Stored items
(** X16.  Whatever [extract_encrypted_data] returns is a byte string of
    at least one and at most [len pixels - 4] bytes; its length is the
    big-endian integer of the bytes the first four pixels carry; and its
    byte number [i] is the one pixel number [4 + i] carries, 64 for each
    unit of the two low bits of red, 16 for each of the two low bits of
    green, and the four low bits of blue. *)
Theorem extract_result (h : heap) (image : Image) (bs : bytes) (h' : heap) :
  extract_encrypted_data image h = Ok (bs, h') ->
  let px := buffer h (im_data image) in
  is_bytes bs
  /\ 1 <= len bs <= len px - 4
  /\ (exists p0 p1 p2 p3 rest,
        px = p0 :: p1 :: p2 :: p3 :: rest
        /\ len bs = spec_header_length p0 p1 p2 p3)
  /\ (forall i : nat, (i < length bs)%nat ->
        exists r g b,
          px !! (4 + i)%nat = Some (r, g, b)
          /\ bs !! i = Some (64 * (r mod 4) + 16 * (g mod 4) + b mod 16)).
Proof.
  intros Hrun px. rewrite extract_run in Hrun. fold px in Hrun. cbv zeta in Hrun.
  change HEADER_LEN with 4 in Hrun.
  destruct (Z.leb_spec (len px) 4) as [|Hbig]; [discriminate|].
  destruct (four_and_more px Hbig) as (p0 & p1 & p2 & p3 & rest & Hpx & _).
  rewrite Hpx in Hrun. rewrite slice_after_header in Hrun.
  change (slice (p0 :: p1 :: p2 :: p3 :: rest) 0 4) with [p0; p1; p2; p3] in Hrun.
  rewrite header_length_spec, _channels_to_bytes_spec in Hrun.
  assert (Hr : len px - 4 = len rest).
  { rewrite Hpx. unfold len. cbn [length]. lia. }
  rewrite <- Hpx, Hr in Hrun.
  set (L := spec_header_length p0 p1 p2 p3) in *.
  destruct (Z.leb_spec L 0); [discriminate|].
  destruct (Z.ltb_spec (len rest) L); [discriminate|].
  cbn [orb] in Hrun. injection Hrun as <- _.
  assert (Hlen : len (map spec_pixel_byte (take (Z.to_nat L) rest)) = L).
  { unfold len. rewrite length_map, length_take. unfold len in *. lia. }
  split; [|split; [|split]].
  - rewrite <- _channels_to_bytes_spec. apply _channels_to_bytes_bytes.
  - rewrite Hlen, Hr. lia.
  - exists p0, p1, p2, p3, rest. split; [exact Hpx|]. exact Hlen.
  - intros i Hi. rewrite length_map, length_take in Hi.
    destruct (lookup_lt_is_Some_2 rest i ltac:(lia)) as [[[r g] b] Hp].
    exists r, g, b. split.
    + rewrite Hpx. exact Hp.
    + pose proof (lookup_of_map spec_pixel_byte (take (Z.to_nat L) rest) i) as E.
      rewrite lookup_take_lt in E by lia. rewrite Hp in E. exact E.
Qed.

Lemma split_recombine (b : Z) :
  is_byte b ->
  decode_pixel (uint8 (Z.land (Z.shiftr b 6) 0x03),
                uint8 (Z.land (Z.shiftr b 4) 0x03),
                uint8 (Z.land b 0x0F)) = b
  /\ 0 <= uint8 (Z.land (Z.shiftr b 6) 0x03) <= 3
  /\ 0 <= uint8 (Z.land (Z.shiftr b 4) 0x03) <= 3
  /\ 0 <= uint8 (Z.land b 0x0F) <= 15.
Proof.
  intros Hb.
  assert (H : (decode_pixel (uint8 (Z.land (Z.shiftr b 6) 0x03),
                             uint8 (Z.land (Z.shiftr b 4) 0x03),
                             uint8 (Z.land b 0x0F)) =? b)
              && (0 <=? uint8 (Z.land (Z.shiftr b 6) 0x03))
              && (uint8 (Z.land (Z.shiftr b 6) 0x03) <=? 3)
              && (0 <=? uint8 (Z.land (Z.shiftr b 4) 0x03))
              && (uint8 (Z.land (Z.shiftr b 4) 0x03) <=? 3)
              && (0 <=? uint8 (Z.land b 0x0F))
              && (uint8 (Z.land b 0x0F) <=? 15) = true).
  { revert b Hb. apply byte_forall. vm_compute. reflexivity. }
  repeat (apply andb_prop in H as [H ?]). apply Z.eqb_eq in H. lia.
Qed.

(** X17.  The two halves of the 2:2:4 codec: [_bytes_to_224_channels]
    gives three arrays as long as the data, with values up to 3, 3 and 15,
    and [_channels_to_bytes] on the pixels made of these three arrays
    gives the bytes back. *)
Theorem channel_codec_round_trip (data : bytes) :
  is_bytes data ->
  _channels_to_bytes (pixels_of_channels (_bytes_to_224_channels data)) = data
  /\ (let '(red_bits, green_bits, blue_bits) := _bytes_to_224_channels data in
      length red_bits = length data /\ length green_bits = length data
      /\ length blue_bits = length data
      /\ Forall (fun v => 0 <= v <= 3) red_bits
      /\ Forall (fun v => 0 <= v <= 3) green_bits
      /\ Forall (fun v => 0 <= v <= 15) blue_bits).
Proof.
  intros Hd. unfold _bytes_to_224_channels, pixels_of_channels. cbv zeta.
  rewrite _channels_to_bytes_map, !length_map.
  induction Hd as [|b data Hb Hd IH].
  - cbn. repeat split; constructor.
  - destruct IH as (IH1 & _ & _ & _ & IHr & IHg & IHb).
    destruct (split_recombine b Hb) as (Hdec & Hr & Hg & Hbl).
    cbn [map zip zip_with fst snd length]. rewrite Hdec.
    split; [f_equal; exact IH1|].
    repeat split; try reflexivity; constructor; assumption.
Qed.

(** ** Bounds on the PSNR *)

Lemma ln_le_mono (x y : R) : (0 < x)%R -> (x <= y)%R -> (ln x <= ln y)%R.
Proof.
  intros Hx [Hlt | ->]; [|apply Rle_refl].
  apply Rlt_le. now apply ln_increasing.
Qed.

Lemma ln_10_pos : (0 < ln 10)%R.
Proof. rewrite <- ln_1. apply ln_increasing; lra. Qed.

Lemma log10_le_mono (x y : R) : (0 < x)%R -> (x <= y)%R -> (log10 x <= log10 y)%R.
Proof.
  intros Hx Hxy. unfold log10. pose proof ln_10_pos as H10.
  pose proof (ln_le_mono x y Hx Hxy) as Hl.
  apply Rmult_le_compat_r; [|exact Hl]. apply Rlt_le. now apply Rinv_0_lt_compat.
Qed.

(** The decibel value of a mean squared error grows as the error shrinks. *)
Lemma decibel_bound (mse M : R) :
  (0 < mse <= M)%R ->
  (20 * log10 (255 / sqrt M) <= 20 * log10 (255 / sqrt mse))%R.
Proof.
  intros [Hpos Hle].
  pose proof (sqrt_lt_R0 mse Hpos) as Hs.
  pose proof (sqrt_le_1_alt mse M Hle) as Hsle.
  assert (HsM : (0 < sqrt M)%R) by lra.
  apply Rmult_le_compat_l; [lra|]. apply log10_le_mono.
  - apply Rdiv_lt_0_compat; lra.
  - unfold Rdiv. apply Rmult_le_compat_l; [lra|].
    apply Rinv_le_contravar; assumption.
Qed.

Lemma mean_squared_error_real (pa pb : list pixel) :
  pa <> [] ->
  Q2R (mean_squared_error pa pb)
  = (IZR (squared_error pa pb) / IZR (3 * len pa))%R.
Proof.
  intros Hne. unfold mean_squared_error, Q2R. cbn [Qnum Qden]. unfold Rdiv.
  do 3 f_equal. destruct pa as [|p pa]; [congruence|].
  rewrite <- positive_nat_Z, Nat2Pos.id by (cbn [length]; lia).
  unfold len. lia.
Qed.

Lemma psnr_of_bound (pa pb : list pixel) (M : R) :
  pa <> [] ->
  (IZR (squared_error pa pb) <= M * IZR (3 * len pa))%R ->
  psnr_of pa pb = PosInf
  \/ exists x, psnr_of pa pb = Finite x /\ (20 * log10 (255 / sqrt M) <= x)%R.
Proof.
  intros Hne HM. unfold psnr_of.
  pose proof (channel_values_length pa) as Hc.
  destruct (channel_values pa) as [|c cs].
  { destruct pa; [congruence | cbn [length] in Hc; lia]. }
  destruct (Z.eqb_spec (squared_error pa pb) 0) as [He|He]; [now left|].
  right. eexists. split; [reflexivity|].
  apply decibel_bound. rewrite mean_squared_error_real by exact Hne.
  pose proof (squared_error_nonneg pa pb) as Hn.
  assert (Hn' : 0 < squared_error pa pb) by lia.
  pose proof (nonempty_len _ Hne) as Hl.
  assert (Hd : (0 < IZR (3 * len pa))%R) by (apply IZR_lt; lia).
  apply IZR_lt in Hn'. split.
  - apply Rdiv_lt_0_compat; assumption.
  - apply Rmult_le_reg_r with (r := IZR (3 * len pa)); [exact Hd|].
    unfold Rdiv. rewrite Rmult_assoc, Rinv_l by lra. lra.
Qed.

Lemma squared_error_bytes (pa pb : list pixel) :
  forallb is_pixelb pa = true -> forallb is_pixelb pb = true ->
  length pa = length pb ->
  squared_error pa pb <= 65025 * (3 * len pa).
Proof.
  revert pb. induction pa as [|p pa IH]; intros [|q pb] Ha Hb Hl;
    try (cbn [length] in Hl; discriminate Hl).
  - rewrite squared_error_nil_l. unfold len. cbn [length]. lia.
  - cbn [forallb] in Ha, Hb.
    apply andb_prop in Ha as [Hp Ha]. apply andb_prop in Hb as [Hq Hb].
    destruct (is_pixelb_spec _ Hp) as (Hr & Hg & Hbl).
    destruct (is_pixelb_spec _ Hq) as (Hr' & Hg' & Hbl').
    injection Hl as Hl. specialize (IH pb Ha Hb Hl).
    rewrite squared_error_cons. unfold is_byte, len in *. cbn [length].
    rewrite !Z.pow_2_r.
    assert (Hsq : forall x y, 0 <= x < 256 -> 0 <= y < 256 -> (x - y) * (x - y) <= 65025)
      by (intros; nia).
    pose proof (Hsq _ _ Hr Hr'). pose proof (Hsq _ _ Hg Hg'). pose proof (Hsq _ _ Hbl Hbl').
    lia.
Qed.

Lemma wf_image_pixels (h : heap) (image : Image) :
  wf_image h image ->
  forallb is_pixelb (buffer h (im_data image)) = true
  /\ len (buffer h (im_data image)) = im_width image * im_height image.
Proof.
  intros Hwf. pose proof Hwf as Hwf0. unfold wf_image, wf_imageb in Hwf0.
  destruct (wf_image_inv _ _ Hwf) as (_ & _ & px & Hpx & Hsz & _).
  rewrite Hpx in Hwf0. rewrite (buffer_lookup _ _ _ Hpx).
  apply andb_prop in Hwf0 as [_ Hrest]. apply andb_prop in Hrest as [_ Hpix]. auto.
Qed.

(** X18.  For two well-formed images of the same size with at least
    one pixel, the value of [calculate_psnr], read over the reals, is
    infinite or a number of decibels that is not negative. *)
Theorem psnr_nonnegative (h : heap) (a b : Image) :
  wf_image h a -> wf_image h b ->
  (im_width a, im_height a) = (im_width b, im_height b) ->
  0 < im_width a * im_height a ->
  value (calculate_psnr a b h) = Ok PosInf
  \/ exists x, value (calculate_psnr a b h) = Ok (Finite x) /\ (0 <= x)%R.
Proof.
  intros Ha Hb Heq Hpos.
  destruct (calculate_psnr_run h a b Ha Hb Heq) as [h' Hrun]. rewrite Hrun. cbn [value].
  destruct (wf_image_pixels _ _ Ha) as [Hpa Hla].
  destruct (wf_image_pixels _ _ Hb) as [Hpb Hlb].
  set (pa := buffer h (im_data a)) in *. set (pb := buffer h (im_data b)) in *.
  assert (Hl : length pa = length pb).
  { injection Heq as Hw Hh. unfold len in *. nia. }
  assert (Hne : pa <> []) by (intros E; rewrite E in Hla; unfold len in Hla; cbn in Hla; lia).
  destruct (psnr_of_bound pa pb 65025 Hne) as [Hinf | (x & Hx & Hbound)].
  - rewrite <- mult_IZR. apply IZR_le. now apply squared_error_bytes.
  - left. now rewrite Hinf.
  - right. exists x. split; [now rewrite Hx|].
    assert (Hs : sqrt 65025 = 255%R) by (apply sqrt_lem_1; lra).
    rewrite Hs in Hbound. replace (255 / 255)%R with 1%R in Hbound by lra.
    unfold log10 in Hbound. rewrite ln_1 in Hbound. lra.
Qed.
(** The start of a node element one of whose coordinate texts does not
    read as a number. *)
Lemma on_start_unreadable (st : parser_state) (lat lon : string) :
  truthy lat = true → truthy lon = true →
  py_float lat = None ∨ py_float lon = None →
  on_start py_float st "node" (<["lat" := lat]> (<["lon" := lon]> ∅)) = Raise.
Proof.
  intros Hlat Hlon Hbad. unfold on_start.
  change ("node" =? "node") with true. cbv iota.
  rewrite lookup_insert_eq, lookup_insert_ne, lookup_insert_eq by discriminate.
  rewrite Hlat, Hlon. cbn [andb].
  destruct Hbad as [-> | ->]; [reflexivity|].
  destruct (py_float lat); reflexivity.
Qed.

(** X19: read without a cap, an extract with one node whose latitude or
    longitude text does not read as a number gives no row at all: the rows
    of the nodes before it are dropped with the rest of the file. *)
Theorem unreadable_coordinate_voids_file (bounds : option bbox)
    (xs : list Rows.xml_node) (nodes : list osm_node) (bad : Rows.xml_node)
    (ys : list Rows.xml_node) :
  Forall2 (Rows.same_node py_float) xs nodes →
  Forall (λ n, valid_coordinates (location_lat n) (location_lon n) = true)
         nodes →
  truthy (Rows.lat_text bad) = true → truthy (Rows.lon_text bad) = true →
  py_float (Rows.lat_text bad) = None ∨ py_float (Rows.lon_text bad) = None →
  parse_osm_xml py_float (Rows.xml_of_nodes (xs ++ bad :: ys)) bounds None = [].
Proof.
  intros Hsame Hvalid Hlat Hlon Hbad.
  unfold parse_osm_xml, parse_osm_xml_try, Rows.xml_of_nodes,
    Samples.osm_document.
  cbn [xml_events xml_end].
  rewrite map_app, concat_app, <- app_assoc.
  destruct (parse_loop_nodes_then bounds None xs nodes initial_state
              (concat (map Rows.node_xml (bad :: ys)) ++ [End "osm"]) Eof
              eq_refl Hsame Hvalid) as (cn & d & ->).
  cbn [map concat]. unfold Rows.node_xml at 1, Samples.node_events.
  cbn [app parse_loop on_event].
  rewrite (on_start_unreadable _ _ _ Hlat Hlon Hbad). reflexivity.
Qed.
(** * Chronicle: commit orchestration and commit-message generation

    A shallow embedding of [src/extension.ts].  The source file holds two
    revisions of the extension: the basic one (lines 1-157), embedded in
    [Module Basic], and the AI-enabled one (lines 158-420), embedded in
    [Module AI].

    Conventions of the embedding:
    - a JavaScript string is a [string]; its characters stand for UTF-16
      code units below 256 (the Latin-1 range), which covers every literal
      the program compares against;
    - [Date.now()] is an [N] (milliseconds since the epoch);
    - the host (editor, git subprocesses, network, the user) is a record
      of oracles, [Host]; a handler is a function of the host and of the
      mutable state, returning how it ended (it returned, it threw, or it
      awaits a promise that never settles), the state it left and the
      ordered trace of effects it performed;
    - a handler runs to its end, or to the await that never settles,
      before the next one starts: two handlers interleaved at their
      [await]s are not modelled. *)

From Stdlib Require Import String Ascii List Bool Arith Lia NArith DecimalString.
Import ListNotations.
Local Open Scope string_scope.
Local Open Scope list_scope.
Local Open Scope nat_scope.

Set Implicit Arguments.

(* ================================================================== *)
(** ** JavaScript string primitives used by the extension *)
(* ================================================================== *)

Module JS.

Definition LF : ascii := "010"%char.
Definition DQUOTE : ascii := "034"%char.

## DIRECTIONS
Transcribe the lines above between the line holding "of oracles, [Host];" and the line holding "Local Open Scope string_scope.", inclusive, exactly as they stand and with nothing added.

## SOLUTION FOR THIS EXERCISE
      of oracles, [Host]; a handler is a function of the host and of the
      mutable state, returning how it ended (it returned, it threw, or it
      awaits a promise that never settles), the state it left and the
      ordered trace of effects it performed;
    - a handler runs to its end, or to the await that never settles,
      before the next one starts: two handlers interleaved at their
      [await]s are not modelled. *)

From Stdlib Require Import String Ascii List Bool Arith Lia NArith DecimalString.
Import ListNotations.
Local Open Scope string_scope.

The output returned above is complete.